Die Behörden verhafteten Mashinsky im Juli 2023 und erhoben unter anderem Anklage wegen Wertpapierbetrugs. Der ehemalige Celsius-Chef bestritt die „haltlosen“ Vorwürfe und wurde gegen eine Kaution von 40 Millionen Dollar freigelassen.

Celsius stürzte im Juli 2022 im Zuge mehrerer großer Krypto-Zusammenbrüche ab, die angeblich durch die Implosion der Terra-Token – TerraLuna (jetzt Luna Classic/LUNC) und TerraUSD (UST) – ausgelöst wurden.

Das Unternehmen hat Schulden bei 100.000 Gläubigern, und seine Verbindlichkeiten und Vermögenswerte liegen zwischen einer und zehn Milliarden Dollar.

Mashinsky soll am 3. Oktober zu einer Besprechung mit den Bundesanwälten in einem New Yorker Gerichtssaal erscheinen.

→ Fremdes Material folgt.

(** *** The endpoints *)

Definition date_mismatch (date : string) (feed_date : option string) : string :=
  "Для " ++ date ++ " файл ЦБ недоступен (последняя дата ЦБ: "
  ++ str_of_opt feed_date ++ ").".

(** [GET /cbr/daily]. *)
Definition cbr_daily (date : option string) (strict : bool) : M DailyResult :=
  let* data := fetch_daily date in
  match data with
  | DailyError _ _ => ret data
  | DailyData d =>
      match date with
      | Some dt =>
          if strict && truthy dt then
            match _ddmmyyyy_to_iso (s_date d) with
            | Some cbr_iso =>
                if truthy cbr_iso && negb (String.eqb cbr_iso dt)
                then ret (DailyError (date_mismatch dt (s_date d)) None)
                else ret data
            | None => ret data
            end
          else ret data
      | None => ret data
      end
  end.

(** [GET /cbr/history]. *)
Definition cbr_history (code date_from date_to : string) : M HistoryResult :=
  fetch_history code date_from date_to.

Definition not_found (code : string) (feed_date : option string) : string :=
  "Не найдена валюта " ++ code ++ " на " ++ str_of_opt feed_date.

(** What [cbr_convert] does with the snapshot once it has it. *)
Definition convert (d : Snapshot) (from_code to_code : string) (amount : float)
  : ConvertResult :=
  let rates_map := s_rates_map d in
  let f := upper from_code in
  let t := upper to_code in
  match rates_map !! f with
  | None => ConvError (not_found f (s_date d)) None
  | Some from_info =>
      match rates_map !! t with
      | None => ConvError (not_found t (s_date d)) None
      | Some to_info =>
          let rub_per_from := ri_rub_per_unit from_info in
          let rub_per_to := ri_rub_per_unit to_info in
          let rate :=
            if float_truthy rub_per_to then Some (fdiv rub_per_from rub_per_to)
            else None in
          let result :=
            match rate with
            | Some r => Some (fmul amount r)
            | None => None
            end in
          ConvData (mkConversion (s_date d) f t amount rate result)
      end
  end.

(** [GET /cbr/convert]. *)
Definition cbr_convert (from_code to_code : string) (amount : float)
    (date : option string) : M ConvertResult :=
  let* data := fetch_daily date in
  match data with
  | DailyError e details => ret (ConvError e details)
  | DailyData d => ret (convert d from_code to_code amount)
  end.

(** *** [GET /cbr/daily.csv] *)

(** The header row. *)
Definition CSV_HEADER : list Cell :=
  [CellStr "char_code"; CellStr "name"; CellStr "nominal";
   CellStr "rub_per_nominal"; CellStr "rub_per_1"].

(** [per1] for one item: [value / nominal] when both are truthy. *)
Definition per1 (it : Item) : Outcome (option float) :=
  match it_value it with
  | Some v =>
      if float_truthy v && negb (it_nominal it =? 0) then
        obind (or_raise OverflowError (float_of_int (it_nominal it)))
          (fun fnominal => Return (Some (fdiv v fnominal)))
      else Return None
  | None => Return None
  end.

(** The row written for one item. *)
Definition csv_row (it : Item) : Outcome (list Cell) :=
  obind (per1 it)
    (fun p =>
       Return [CellStr (it_char_code it); CellStr (it_name it); CellInt (it_nominal it);
               CellFloat (it_value it);
               CellStr match p with
                       | Some x => if float_truthy x then format_6f x else ""
                       | None => ""
                       end]).

(** The rows written after the header, in the order of the calls of
    [w.writerow]. *)
Fixpoint csv_rows (items : list Item) : Outcome (list (list Cell)) :=
  match items with
  | [] => Return []
  | it :: rest =>
      obind (csv_row it)
        (fun row => obind (csv_rows rest) (fun rows => Return (row :: rows)))
  end.

(** The double quote character. *)
Definition DQUOTE : string := String (ascii_of_N 34) EmptyString.

Definition csv_disposition (d : Snapshot) : string :=
  "attachment; filename=" ++ DQUOTE ++ "cbr_daily_"
  ++ replace "." "-" (or_default (s_date d) "today") ++ ".csv" ++ DQUOTE.

Definition cbr_daily_csv (date : option string) : M CsvResult :=
  let* data := fetch_daily date in
  match data with
  | DailyError e details => ret (CsvError e details)
  | DailyData d =>
      let* rows := lift (csv_rows (s_items d)) in
      ret (CsvResponse (CSV_HEADER :: rows) (csv_disposition d))
  end.

(** *** [GET /cbr/currencies] *)

(** [items.sort(key=lambda x: x["code"])]: a stable sort by code, here
    by insertion from the right. *)
Fixpoint insert_by_code (x : Currency) (l : list Currency) : list Currency :=
  match l with
  | [] => [x]
  | y :: l' =>
      if String.leb (cur_code x) (cur_code y) then x :: l
      else y :: insert_by_code x l'
  end.

Definition sort_by_code (l : list Currency) : list Currency :=
  List.fold_right insert_by_code [] l.

(** The items are built from the entries of ["rates_map"] and then
    sorted by code; the codes being the keys of a dict, no two are equal,
    so the order in which the dict is walked does not show in the
    result. *)
Definition cbr_currencies (date : option string) : M CurrenciesResult :=
  let* data := fetch_daily date in
  match data with
  | DailyError e details => ret (CurError e details)
  | DailyData d =>
      let items :=
        List.map (fun kv => mkCurrency (fst kv) (ri_name (snd kv)))
                 (map_to_list (s_rates_map d)) in
      ret (CurData (s_date d) (sort_by_code items))
  end.

End Service.

End Rates.

(* ===================================================================== *)
(** ** The caller: [src/analytics-service/main.py] *)
(* ===================================================================== *)

Module Analytics.
Import PyStr.

(** [_env_url]; [getenv] is the environment, [None] for an unset
    variable. *)
Definition _env_url (getenv : string -> option string) (key default : string) : string :=
  let v := strip (match getenv key with Some x => x | None => "" end) in
  if truthy v then rstrip_char "/" v else rstrip_char "/" default.

End Analytics.

(* ===================================================================== *)
(** ** Properties of states and snapshots *)
(* ===================================================================== *)

Module Props.
Import PyStr PyNum PyDate Rates.

(** The state after one reading of the clock. *)
Definition tick (st : State) : State :=
  mkState (_cache st) (S (ticks st)) (sent st).

(** The entry a call of [fetch_daily] would be served from the cache:
    the one under its key, when the clock reading the call takes is less
    than [TTL_SECONDS] after the entry's timestamp. *)
Definition fresh_hit (w : World) (date_iso : option string) (st : State)
  : option Snapshot :=
  match _cache st !! ("daily", date_iso) with
  | Some (ts, data) =>
      if flt_int (fsub (clock w (ticks st)) ts) TTL_SECONDS then Some data else None
  | None => None
  end.

(** The request [fetch_daily] sends for a converted date. *)
Definition daily_request (cbr_date : option string) : Request :=
  mkRequest CBR_DAILY_XML
    match cbr_date with
    | Some d => if truthy d then [("date_req", Some d)] else []
    | None => []
    end.

(** The state after that request has been sent. *)
Definition after_request (rq : Request) (st : State) : State :=
  mkState (_cache st) (S (ticks st)) (sent st ++ [rq]).

(** The dict [data] for a feed document, its items and its rates. *)
Definition snapshot_of (date_iso : option string) (root : ET.Element)
    (items : list Item) (rates : gmap string RateEntry) : Snapshot :=
  mkSnapshot (ET.attrib_get root "Date") (Z.of_nat (length items)) items date_iso
             (rate_info <$> rates).


(** Every rate is a value over a positive nominal: the synthetic RUB
    entry, or the quotient computed from an item of the feed. *)
Definition rate_from (items : list Item) (code : string) (e : RateEntry) : Prop :=
  0 < re_nominal e /\
  exists v fnominal,
    float_of_int (re_nominal e) = Some fnominal /\
    re_rub_per_unit e = fdiv v fnominal /\
    ((code = "RUB" /\ v = fone) \/
     (exists it, In it items /\ it_char_code it = code /\
                 it_value it = Some v /\ it_nominal it = re_nominal e)).

Definition rates_ok (items : list Item) (rates : gmap string RateEntry) : Prop :=
  forall code e, rates !! code = Some e -> rate_from items code e.

(** The invariant of a snapshot: its ["rates_map"] is the projection of
    a [rates] dict that holds RUB at 1.0 with nominal 1 and otherwise
    only quotients of feed values by positive nominals. *)
Definition snapshot_ok (d : Snapshot) : Prop :=
  exists rates,
    s_rates_map d = rate_info <$> rates /\
    rates !! "RUB" = Some RUB_ENTRY /\
    rates_ok (s_items d) rates.

Definition cache_ok (st : State) : Prop :=
  forall key ts d, _cache st !! key = Some (ts, d) -> snapshot_ok d.


(** A rate a conversion can divide by and get a number: finite and not
    zero. *)
Definition valid_rate (x : float) : bool := is_finite x && float_truthy x.

(** The char code [parse_valute] reads off a record. *)
Definition charcode_of (valute : ET.Element) : string :=
  upper (or_default (ET.findtext valute "CharCode") "").

(** A record without [Value] text: no such child, or an empty one. *)
Definition no_value_text (valute : ET.Element) : bool :=
  negb (truthy (or_default (ET.findtext valute "Value") "")).

(** A record without [Nominal] text. *)
Definition no_nominal_text (valute : ET.Element) : bool :=
  negb (truthy (or_default (ET.findtext valute "Nominal") "")).

(** [f] is a binary64 number nearest to the fraction [num / den]: a
    positive normal number [m * 2^e] with [e < 0], within half a unit
    in the last place of the fraction. *)
Definition nearest_to (num den : Z) (f : float) : Prop :=
  match f with
  | S754_finite false m e =>
      e < 0 /\ 2 ^ 52 <= Z.pos m < 2 ^ 53
      /\ 2 * Z.abs (Z.pos m * den - num * 2 ^ (- e)) <= den
  | _ => False
  end.

(** The item [parse_valute] appends for a record whose nominal reads
    as [nominal]. *)
Definition item_of (valute : ET.Element) (nominal : Z) : Item :=
  mkItem (ET.attrib_get valute "ID") (ET.findtext valute "NumCode")
         (charcode_of valute) (or_default (ET.findtext valute "Name") "")
         nominal
         (float_of_str (replace "," "." (or_default (ET.findtext valute "Value") "0"))).
(* ===== verification/_CoqProject ===== *)
-Q . S2P
Prelude.v
Os.v
Demo.v
Redirection.v
Spawn.v
Pipeline.v
Builtin.v
Shell.v
Ipc.v
IpcMain.v
IpcFgets.v
(* ===== verification/Os.v ===== *)
(** * The kernel interface the shell runs on

    Processes, descriptor tables, files, pipes and the terminal, with the
    POSIX system calls that shell.c makes: [open], [close], [dup], [dup2],
    [pipe], [read], [write], [execvp], [fork] fused with the parent's
    [wait] (see the header of [Prelude]), [exit] and [perror].  This is the
    environment of the program, not code of the repository: the definitions
    follow POSIX (lowest free descriptor, EMFILE at [fd_max], EBADF, a pipe
    reader sees end of file only once no process holds a write end, a
    writer with no reader dies by SIGPIPE, a writer that fills a pipe whose
    reader is blocked blocks forever). *)

From S2P Require Import Prelude.
From stdpp Require Import base gmap strings list.
From Stdlib Require Import ZArith Lia.

Module Os.

(** ** Open files *)

(** What a descriptor refers to: the terminal, a file opened for reading
    or for writing, or an end of a pipe (pipes are numbered). *)
Inductive obj :=
| TermIn
| TermOut
| TermErr
| FileRd (path : string)
| FileWr (path : string)
| PipeRd (id : nat)
| PipeWr (id : nat).

#[export] Instance obj_eq_dec : EqDecision obj.
Proof. solve_decision. Defined.

Inductive errno := ENONE | ENOENT | EACCES | EMFILE | EBADF | EAGAIN | EFAULT.

#[export] Instance errno_eq_dec : EqDecision errno.
Proof. solve_decision. Defined.

Definition strerror (e : errno) : string :=
  match e with
  | ENONE => "Success"
  | ENOENT => "No such file or directory"
  | EACCES => "Permission denied"
  | EMFILE => "Too many open files"
  | EBADF => "Bad file descriptor"
  | EAGAIN => "Resource temporarily unavailable"
  | EFAULT => "Bad address"
  end.

Definition nl : string := String (Ascii.ascii_of_nat 10) EmptyString.

(** An external program: whether it reads its standard input (to end of
    file), and its output and exit status as a function of its argument
    vector and its input. *)
Record program := mkProgram {
  prog_reads : bool;
  prog_run : list string → string → string * Z
}.

(** The fixed parameters of a run: RLIMIT_NOFILE, the process limit, the
    pipe capacity, the files that cannot be opened for writing, and the
    [PATH] lookup of [execvp]. *)
Record config := mkConfig {
  fd_max : Z;
  proc_max : nat;
  pipe_cap : nat;
  readonly : list string;
  path_lookup : string → option program
}.

Record proc := mkProc {
  p_fds : gmap Z obj;
  p_errno : errno
}.

Record world := mkWorld {
  w_cur : proc;            (** the running process *)
  w_blocked : list proc;   (** its ancestors, blocked in [wait] *)
  w_files : gmap string string;
  w_pipes : gmap nat string;  (** unread contents of each pipe *)
  w_next_pipe : nat;
  w_in : string;           (** terminal input not yet read *)
  w_out : string;          (** what the terminal displays on stdout *)
  w_err : string;          (** ... and on stderr *)
  w_cfg : config
}.

Abbreviation M := (st world).

(** <unistd.h> and <stdlib.h> constants. *)
Definition STDIN_FILENO : Z := 0.
Definition STDOUT_FILENO : Z := 1.
Definition STDERR_FILENO : Z := 2.
Definition EXIT_FAILURE : Z := 1.

(** ** Field updates *)

Definition with_cur (f : proc → proc) (w : world) : world :=
  mkWorld (f (w_cur w)) (w_blocked w) (w_files w) (w_pipes w) (w_next_pipe w)
          (w_in w) (w_out w) (w_err w) (w_cfg w).
Definition with_blocked (b : list proc) (w : world) : world :=
  mkWorld (w_cur w) b (w_files w) (w_pipes w) (w_next_pipe w)
          (w_in w) (w_out w) (w_err w) (w_cfg w).
Definition with_files (f : gmap string string → gmap string string) (w : world) :=
  mkWorld (w_cur w) (w_blocked w) (f (w_files w)) (w_pipes w) (w_next_pipe w)
          (w_in w) (w_out w) (w_err w) (w_cfg w).
Definition with_pipes (f : gmap nat string → gmap nat string) (w : world) :=
  mkWorld (w_cur w) (w_blocked w) (w_files w) (f (w_pipes w)) (w_next_pipe w)
          (w_in w) (w_out w) (w_err w) (w_cfg w).
Definition with_next_pipe (n : nat) (w : world) :=
  mkWorld (w_cur w) (w_blocked w) (w_files w) (w_pipes w) n
          (w_in w) (w_out w) (w_err w) (w_cfg w).
Definition with_in (s : string) (w : world) :=
  mkWorld (w_cur w) (w_blocked w) (w_files w) (w_pipes w) (w_next_pipe w)
          s (w_out w) (w_err w) (w_cfg w).
Definition with_out (s : string) (w : world) :=
  mkWorld (w_cur w) (w_blocked w) (w_files w) (w_pipes w) (w_next_pipe w)
          (w_in w) s (w_err w) (w_cfg w).
Definition with_err (s : string) (w : world) :=
  mkWorld (w_cur w) (w_blocked w) (w_files w) (w_pipes w) (w_next_pipe w)
          (w_in w) (w_out w) s (w_cfg w).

Mehrere Behörden, darunter die Securities and Exchange Commission (SEC) und die Commodity Futures Trading Commission (CFTC), haben Verfahren gegen Alex Mashinsky eingeleitet.

Zufälligerweise fand Mashinkys Gerichtstermin nur wenige Stunden nach Beginn des Prozesses gegen FTX-Gründer Sam Bankman-Fried (SBF) statt.